EXERCISE DETAILS: Begin at the line containing "match bn_expand_internal b n with" in the entries below and end at the line containing "(** The loop"; transcribe that range exactly and nothing outside it.
===
(* ===== verification/Bn.v ===== *)
(** * Big numbers: representation, comparison, bits and bytes

    Models [crypto/bn/bn_lib.c] with the macros of [openssl/bn.h] it uses.  A
    [BIGNUM] has the array [d] as it is allocated, of which the first [top] words
    are in use, least significant first; [dmax] is the length of the array.
    Memory comes from [malloc], a parameter: it fails or yields an array with
    arbitrary words.  An operation that changes a number returns its status and
    the number as it leaves it, also when it fails.

    The loops read a word of an operand before they write the word of the result
    at the same place, so the operations that let the result be one of the
    operands compute the same in that case: the operand is then passed twice.
    Where the source tests for that case, so does the definition.

    [mag] is the magnitude of a number and [value] the integer it stands for. *)

From S2P Require Import Prelude BnWords BnDivWords.

Record BIGNUM := mkBN { bn_d : list Z; bn_top : nat; bn_neg : bool; bn_static : bool }.

Definition used (a : BIGNUM) : list Z := take (bn_top a) (bn_d a).
Definition mag (a : BIGNUM) : Z := val (used a).
Definition value (a : BIGNUM) : Z := if bn_neg a then - mag a else mag a.

Definition with_d (a : BIGNUM) (l : list Z) : BIGNUM := mkBN l (bn_top a) (bn_neg a) (bn_static a).
Definition with_top (a : BIGNUM) (t : nat) : BIGNUM := mkBN (bn_d a) t (bn_neg a) (bn_static a).
Definition with_neg (a : BIGNUM) (s : bool) : BIGNUM := mkBN (bn_d a) (bn_top a) s (bn_static a).

(** Writing words from the start of the array on. *)
Definition put (a : BIGNUM) (ws : list Z) : BIGNUM := with_d a (splice (bn_d a) 0 ws).

Definition BN_is_zero (a : BIGNUM) : bool := (bn_top a =? 0)%nat.
Definition BN_new : BIGNUM := mkBN [] 0 false false.
Definition BN_value_one : BIGNUM := mkBN [1] 1 false true.

Fixpoint correct_top (d : list Z) (top : nat) : nat :=
  match top with
  | O => O
  | S t => if nonzero (nthZ d t) then top else correct_top d t
  end.

Definition bn_correct_top (a : BIGNUM) : BIGNUM :=
  let a := with_top a (correct_top (bn_d a) (bn_top a)) in
  if (bn_top a =? 0)%nat then with_neg a false else a.

(** ** Memory *)

Definition INT_MAX : Z := 2147483647.

Section bn_lib.
Context (malloc : nat → option (list Z)).

Definition bn_expand_internal (b : BIGNUM) (n : nat) : option (list Z) :=
  if INT_MAX / (4 * BN_BITS2) <? Z.of_nat n then None
  else if bn_static b then None
  else
    match malloc n with
    | None => None
    | Some m => Some (splice m 0 (used b))
    end.

Definition bn_expand2 (b : BIGNUM) (n : nat) : option BIGNUM :=
  if (length (bn_d b) <? n)%nat then
    match bn_expand_internal b n with
    | None => None
    | Some a => Some (mkBN a (bn_top b) (bn_neg b) (bn_static b))
    end
  else Some b.

Definition bn_wexpand (a : BIGNUM) (n : nat) : option BIGNUM :=
  if (n <=? length (bn_d a))%nat then Some a else bn_expand2 a n.

Definition bn_expand (a : BIGNUM) (bits : Z) : option BIGNUM :=
  if INT_MAX - BN_BITS2 + 1 <? bits then None
  else if (bits + BN_BITS2 - 1) / BN_BITS2 <=? Z.of_nat (length (bn_d a)) then Some a
  else bn_expand2 a (Z.to_nat ((bits + BN_BITS2 - 1) / BN_BITS2)).

(** The copying loop is unrolled four times in the source. *)
Definition BN_copy (same : bool) (a b : BIGNUM) : bool * BIGNUM :=
  if same then (true, a)
  else
    match bn_wexpand a (bn_top b) with
    | None => (false, a)
    | Some a => (true, with_neg (with_top (put a (used b)) (bn_top b)) (bn_neg b))
    end.

Definition BN_dup (a : BIGNUM) : option BIGNUM :=
  let '(ok, t) := BN_copy false BN_new a in if ok then Some t else None.

Definition BN_clear (a : BIGNUM) : BIGNUM := mkBN (replicate (length (bn_d a)) 0) 0 false (bn_static a).

Definition BN_swap (a b : BIGNUM) : BIGNUM * BIGNUM :=
  (mkBN (bn_d b) (bn_top b) (bn_neg b) (bn_static b), mkBN (bn_d a) (bn_top a) (bn_neg a) (bn_static a)).

Definition BN_get_word (a : BIGNUM) : Z :=
  if (1 <? bn_top a)%nat then BN_MASK2
  else if (bn_top a =? 1)%nat then nthZ (bn_d a) 0
  else 0.

Definition BN_set_word (a : BIGNUM) (w : Z) : bool * BIGNUM :=
  match bn_expand a 64 with
  | None => (false, a)
  | Some a =>
      let a := with_neg a false in
      let a := with_d a (<[0%nat := w]> (bn_d a)) in
      (true, with_top a (if nonzero w then 1%nat else 0%nat))
  end.

(** The macro ignores the status. *)
Definition BN_zero (a : BIGNUM) : BIGNUM := (BN_set_word a 0).2.

Definition BN_set_negative (a : BIGNUM) (b : bool) : BIGNUM :=
  with_neg a (b && negb (BN_is_zero a)).

(** ** Bytes *)

Definition BN_BYTES : Z := 8.

Definition BN_num_bits (a : BIGNUM) : Z :=
  if BN_is_zero a then 0
  else (Z.of_nat (bn_top a) - 1) * BN_BITS2 + BN_num_bits_word (nthZ (bn_d a) (bn_top a - 1)).

Definition BN_num_bytes (a : BIGNUM) : Z := (BN_num_bits a + 7) / 8.

(** The loop over the input, with the word [l] being gathered, the number [m] of
    bytes it still lacks, and the index [i] of the last word stored. *)
Fixpoint bin2bn_loop (s : list Z) (l m : Z) (i : nat) (d : list Z) : list Z :=
  match s with
  | [] => d
  | b :: s =>
      let l := Z.lor (u64 (l ≪ 8)) b in
      if m =? 0 then bin2bn_loop s 0 (BN_BYTES - 1) (i - 1) (<[(i - 1)%nat := l]> d)
      else bin2bn_loop s l (m - 1) i d
  end.

(** [ret] is the number passed in, or a new one. *)
Definition BN_bin2bn (s : list Z) (ret : BIGNUM) : option BIGNUM :=
  let n := Z.of_nat (length s) in
  if n =? 0 then Some (with_top ret 0)
  else
    let i := Z.to_nat ((n - 1) / BN_BYTES + 1) in
    let m := (n - 1) mod BN_BYTES in
    match bn_wexpand ret i with
    | None => None
    | Some ret =>
        let ret := with_neg (with_top ret i) false in
        Some (bn_correct_top (with_d ret (bin2bn_loop s 0 m i (bn_d ret))))
    end.

Fixpoint bn2bin_loop (d : list Z) (i : nat) : list Z :=
  match i with
  | O => []
  | S i =>
      let l := getb d (Z.of_nat i / BN_BYTES) in
      Z.land (u8 (l ≫ (8 * (Z.of_nat i mod BN_BYTES)))) 0xff :: bn2bin_loop d i
  end.

Definition BN_bn2bin (a : BIGNUM) : list Z := bn2bin_loop (bn_d a) (Z.to_nat (BN_num_bytes a)).

(** ** Comparison *)

Fixpoint ucmp_loop (a b : list Z) (n : nat) : Z :=
  match n with
  | O => 0
  | S i =>
      let t1 := nthZ a i in
      let t2 := nthZ b i in
      if negb (t1 =? t2) then (if t2 <? t1 then 1 else -1) else ucmp_loop a b i
  end.

Definition BN_ucmp (a b : BIGNUM) : Z :=
  let i := Z.of_nat (bn_top a) - Z.of_nat (bn_top b) in
  if nonzero i then i else ucmp_loop (bn_d a) (bn_d b) (bn_top a).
===
WRITTEN RESPONSE:
    match bn_expand_internal b n with
    | None => None
    | Some a => Some (mkBN a (bn_top b) (bn_neg b) (bn_static b))
    end
  else Some b.

Definition bn_wexpand (a : BIGNUM) (n : nat) : option BIGNUM :=
  if (n <=? length (bn_d a))%nat then Some a else bn_expand2 a n.

Definition bn_expand (a : BIGNUM) (bits : Z) : option BIGNUM :=
  if INT_MAX - BN_BITS2 + 1 <? bits then None
  else if (bits + BN_BITS2 - 1) / BN_BITS2 <=? Z.of_nat (length (bn_d a)) then Some a
  else bn_expand2 a (Z.to_nat ((bits + BN_BITS2 - 1) / BN_BITS2)).

(** The copying loop is unrolled four times in the source. *)
Definition BN_copy (same : bool) (a b : BIGNUM) : bool * BIGNUM :=
  if same then (true, a)
  else
    match bn_wexpand a (bn_top b) with
    | None => (false, a)
    | Some a => (true, with_neg (with_top (put a (used b)) (bn_top b)) (bn_neg b))
    end.

Definition BN_dup (a : BIGNUM) : option BIGNUM :=
  let '(ok, t) := BN_copy false BN_new a in if ok then Some t else None.

Definition BN_clear (a : BIGNUM) : BIGNUM := mkBN (replicate (length (bn_d a)) 0) 0 false (bn_static a).

Definition BN_swap (a b : BIGNUM) : BIGNUM * BIGNUM :=
  (mkBN (bn_d b) (bn_top b) (bn_neg b) (bn_static b), mkBN (bn_d a) (bn_top a) (bn_neg a) (bn_static a)).

Definition BN_get_word (a : BIGNUM) : Z :=
  if (1 <? bn_top a)%nat then BN_MASK2
  else if (bn_top a =? 1)%nat then nthZ (bn_d a) 0
  else 0.

Definition BN_set_word (a : BIGNUM) (w : Z) : bool * BIGNUM :=
  match bn_expand a 64 with
  | None => (false, a)
  | Some a =>
      let a := with_neg a false in
      let a := with_d a (<[0%nat := w]> (bn_d a)) in
      (true, with_top a (if nonzero w then 1%nat else 0%nat))
  end.

(** The macro ignores the status. *)
Definition BN_zero (a : BIGNUM) : BIGNUM := (BN_set_word a 0).2.

Definition BN_set_negative (a : BIGNUM) (b : bool) : BIGNUM :=
  with_neg a (b && negb (BN_is_zero a)).

(** ** Bytes *)

Definition BN_BYTES : Z := 8.

Definition BN_num_bits (a : BIGNUM) : Z :=
  if BN_is_zero a then 0
  else (Z.of_nat (bn_top a) - 1) * BN_BITS2 + BN_num_bits_word (nthZ (bn_d a) (bn_top a - 1)).

Definition BN_num_bytes (a : BIGNUM) : Z := (BN_num_bits a + 7) / 8.

(** The loop over the input, with the word [l] being gathered, the number [m] of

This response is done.